**Problem to work on**
Copy out exactly the lines below that run from the one holding "- unfold update_status." to the one holding "sim_images (serve rs w) !! i = Some r' /\", keeping both of those lines and no others.

**Materials provided**

Lemma turn_start_bracket (ip ss : bool) (acc : gset str)
    (secs : list section) (pos : Z) :
  past_prefix ip pos → is_format_onlypath opts = false →
  len secs ≠ max_sections opts →
  loop_body isdigit opts
    (L.mk ip SECTION_START None ss INVALID_INDEX INVALID_INDEX
       INVALID_INDEX acc secs pos) (Some (ch "["))
  = Ok (Continue,
        L.mk ip VALUE (Some RANGE_WITHIN_SECTION) true INVALID_INDEX
          INVALID_INDEX INVALID_INDEX acc secs (pos + 1)).
Proof.
  intros Hpp Hop Hlen.
  etransitivity; [eapply loop_body_Next; [done|by left|done| |]|];
    [|shelve..].
  unfold do_fsm. locals_simpl. rewrite Hop. char_tests.
  assert ((len secs =? max_sections opts) = false) as -> by lia.
  reflexivity.
  Unshelve. all: done.
Qed.

Lemma turn_start_star (ip ss : bool) (acc : gset str)
    (secs : list section) (pos : Z) :
  past_prefix ip pos → is_format_onlypath opts = false →
  len secs ≠ max_sections opts →
  loop_body isdigit opts
    (L.mk ip SECTION_START None ss INVALID_INDEX INVALID_INDEX
       INVALID_INDEX acc secs pos) (Some (ch "*"))
  = Ok (Continue,
        L.mk ip SECTION_END None true MAX_INDEX_VALUE 0 INVALID_INDEX
          acc secs (pos + 1)).
Proof.
  intros Hpp Hop Hlen.
  etransitivity; [eapply loop_body_Next; [done|by left|done| |]|];
    [|shelve..].
  unfold do_fsm. locals_simpl. rewrite Hop. char_tests.
  assert ((len secs =? max_sections opts) = false) as -> by lia.
  reflexivity.
  Unshelve. all: done.
Qed.
Lemma apply_event_row (ev : event) (w : world) (i : string) (r : row) :
  status_write_ok ev ->
  sim_images w !! i = Some r ->
  exists r', sim_images (apply_event ev w) !! i = Some r' /\
             row_meta r' = row_meta r /\
             (row_status r' = row_status r \/ row_status r' = "indexed").
Proof.
  intros Hev Hr. destruct ev as [k data|p data|i' r0|i' st|k d|j|]; simpl;
    try (exists r; by repeat split; [|left]).
  - unfold insert_do_nothing. destruct (sim_images w !! i') eqn:Hi'.
    + exists r. by repeat split; [|left].
    + exists r. split; [|by split; [|left]].
      rewrite lookup_insert_ne; [done|]. intros ->. congruence.
  - unfold update_status. destruct (decide (i' = i)) as [->|Hne].
    + rewrite lookup_alter_eq, Hr. simpl. eexists. split; [done|].
      split; [done|]. right. exact Hev.
    + rewrite lookup_alter_ne by done. exists r. by repeat split; [|left].
Qed.

Lemma replay_row (evs : list event) (w : world) (i : string) (r : row) :
  Forall status_write_ok evs ->
  sim_images w !! i = Some r ->
  exists r', sim_images (replay evs w) !! i = Some r' /\
             row_meta r' = row_meta r /\
             (row_status r' = row_status r \/ row_status r' = "indexed").
Proof.
  revert w r. induction evs as [|ev evs IH]; intros w r Hevs Hr.
  - exists r. by repeat split; [|left].
  - inversion Hevs as [|? ? Hev Hrest]; subst.
    change (replay (ev :: evs) w) with (replay evs (apply_event ev w)).
    destruct (apply_event_row ev w i r Hev Hr) as (r1 & Hr1 & Hm1 & Hs1).
    destruct (IH _ r1 Hrest Hr1) as (r2 & Hr2 & Hm2 & Hs2).
    exists r2. split; [done|]. split; [congruence|].
    destruct Hs2 as [Hs2|Hs2]; [|by right].
    destruct Hs1 as [Hs1|Hs1]; [left|right]; congruence.
Qed.

(** X17.  A row, once in the table, keeps its title, tags, url and upload
    time for ever, and its status either stays or becomes ['indexed']: over
    any sequence of requests and task runs no record goes back from
    ['indexed'], and a second upload under the same id rewrites nothing. *)
Theorem rows_are_never_rewritten (rs : list (env * request)) (w : world)
    (i : string) (r : row) :
  sim_images w !! i = Some r ->
  exists r',
    sim_images (serve rs w) !! i = Some r' /\
    row_meta r' = row_meta r /\
    (row_status r' = row_status r \/ row_status r' = "indexed") /\
    (row_status r = "indexed" -> status_of (serve rs w) i = Some "indexed").
Proof.
  intros Hr. destruct (serve_trace rs w) as (evs & -> & _ & Hst).
  destruct (replay_row evs w i r Hst Hr) as (r' & Hr' & Hm & Hs).
  exists r'. split; [done|]. split; [done|]. split; [done|].
  intros Hidx. unfold status_of. rewrite Hr'. simpl.
  destruct Hs as [Hs|Hs]; congruence.
Qed.

Lemma rows_are_never_rewritten_witness :
  sim_images Sample.uploaded !! "id-1"
    = Some (Row "cat" (Some ["pet"; "cat"]) "similarity/id-1.png" "pending" 1000) /\
  exists r',
    sim_images (serve [(Sample.env_up [], Task Sample.job1);
                       (Sample.env_up [], Upload (Some "other.gif") [] "dog" "x")]
                  Sample.uploaded) !! "id-1" = Some r' /\
    row_meta r' = ("cat", Some ["pet"; "cat"], "similarity/id-1.png", 1000).
Proof.
  assert (Hr : sim_images Sample.uploaded !! "id-1"
               = Some (Row "cat" (Some ["pet"; "cat"]) "similarity/id-1.png" "pending" 1000))
    by (vm_compute; reflexivity).
  split; [exact Hr|].
  destruct (rows_are_never_rewritten
              [(Sample.env_up [], Task Sample.job1);
               (Sample.env_up [], Upload (Some "other.gif") [] "dog" "x")]
              Sample.uploaded "id-1" _ Hr) as (r' & Hr' & Hm & _).
  by exists r'.
Defined.

(** ** A failed status update *)

(** X18.  When everything up to the index write goes through and the
    status update then fails, the task raises that error with the document
    already in the index and the record's status as it was: the index can
    hold an entry for a record that is not ['indexed']. *)
Theorem failed_update_leaves_entry (E : env) (j : job) (w : world)
    (data : bytes) (emb : list float) (e : exn) :
  minio_fault E = None ->
  blobs w !! job_object_key j = Some data ->
  st_load E = None ->
  st_encode E (task_files E w data) (tmp_stem E (fs w) +:+ ".img") = Ok emb ->
  redis_add_fault E (image_vectors w) (doc_key (job_image_id j)) (task_doc E j emb) = None ->
  pg_fault E = Some e ->
  fst (run_job E j w) = Raise e /\
  image_vectors (snd (run_job E j w)) !! doc_key (job_image_id j)
    = Some (task_doc E j emb) /\
  sim_images (snd (run_job E j w)) = sim_images w /\
  status_of (snd (run_job E j w)) (job_image_id j) = status_of w (job_image_id j).
Proof.
  intros Hm Hb Hl Henc Hadd Hpg.
  destruct (run_job_task_run E j w) as (res & evs & Hrun & Htr).
  rewrite Hrun. simpl.
  destruct Htr as [e' ? ?|? ? ?|d0 e' ? ? ? ?|d0 e' ? ? ? ? ?|d0 emb0 e' ? ? ? ? ? ?
                  |d0 emb0 e' ? ? ? ? ? ? ?|d0 emb0 ? ? ? ? ? ? ?|e' Hi];
    try (apply import_fault_load in Hi);
    try congruence;
    assert (d0 = data) as -> by congruence;
    try congruence;
    assert (emb0 = emb) as -> by congruence;
    try congruence.
  split; [congruence|]. simpl. split; [apply lookup_insert_eq|done].
Qed.

Lemma failed_update_leaves_entry_witness :
  blobs Sample.uploaded !! job_object_key Sample.job1 = Some Sample.png /\
  pg_fault (Cases.env_with "id-2" None (Some Cases.refused) None) = Some Cases.refused /\
  fst (run_job (Cases.env_with "id-2" None (Some Cases.refused) None) Sample.job1
         Sample.uploaded) = Raise Cases.refused /\
  status_of (snd (run_job (Cases.env_with "id-2" None (Some Cases.refused) None)
                    Sample.job1 Sample.uploaded)) "id-1"
    = status_of Sample.uploaded "id-1".
Proof.
  assert (Hblob : blobs Sample.uploaded !! job_object_key Sample.job1 = Some Sample.png)
    by (vm_compute; reflexivity).
  split; [exact Hblob|]. split; [reflexivity|].
  destruct (failed_update_leaves_entry
              (Cases.env_with "id-2" None (Some Cases.refused) None) Sample.job1
              Sample.uploaded Sample.png
              (Sample.embed_bytes Sample.png) Cases.refused
              eq_refl Hblob eq_refl) as (Hres & _ & _ & Hst).
  - vm_compute. reflexivity.
  - reflexivity.
  - reflexivity.
  - split; [exact Hres|exact Hst].
Defined.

**Worked solution**
  - unfold update_status. destruct (decide (i' = i)) as [->|Hne].
    + rewrite lookup_alter_eq, Hr. simpl. eexists. split; [done|].
      split; [done|]. right. exact Hev.
    + rewrite lookup_alter_ne by done. exists r. by repeat split; [|left].
Qed.

Lemma replay_row (evs : list event) (w : world) (i : string) (r : row) :
  Forall status_write_ok evs ->
  sim_images w !! i = Some r ->
  exists r', sim_images (replay evs w) !! i = Some r' /\
             row_meta r' = row_meta r /\
             (row_status r' = row_status r \/ row_status r' = "indexed").
Proof.
  revert w r. induction evs as [|ev evs IH]; intros w r Hevs Hr.
  - exists r. by repeat split; [|left].
  - inversion Hevs as [|? ? Hev Hrest]; subst.
    change (replay (ev :: evs) w) with (replay evs (apply_event ev w)).
    destruct (apply_event_row ev w i r Hev Hr) as (r1 & Hr1 & Hm1 & Hs1).
    destruct (IH _ r1 Hrest Hr1) as (r2 & Hr2 & Hm2 & Hs2).
    exists r2. split; [done|]. split; [congruence|].
    destruct Hs2 as [Hs2|Hs2]; [|by right].
    destruct Hs1 as [Hs1|Hs1]; [left|right]; congruence.
Qed.

(** X17.  A row, once in the table, keeps its title, tags, url and upload
    time for ever, and its status either stays or becomes ['indexed']: over
    any sequence of requests and task runs no record goes back from
    ['indexed'], and a second upload under the same id rewrites nothing. *)
Theorem rows_are_never_rewritten (rs : list (env * request)) (w : world)
    (i : string) (r : row) :
  sim_images w !! i = Some r ->
  exists r',
    sim_images (serve rs w) !! i = Some r' /\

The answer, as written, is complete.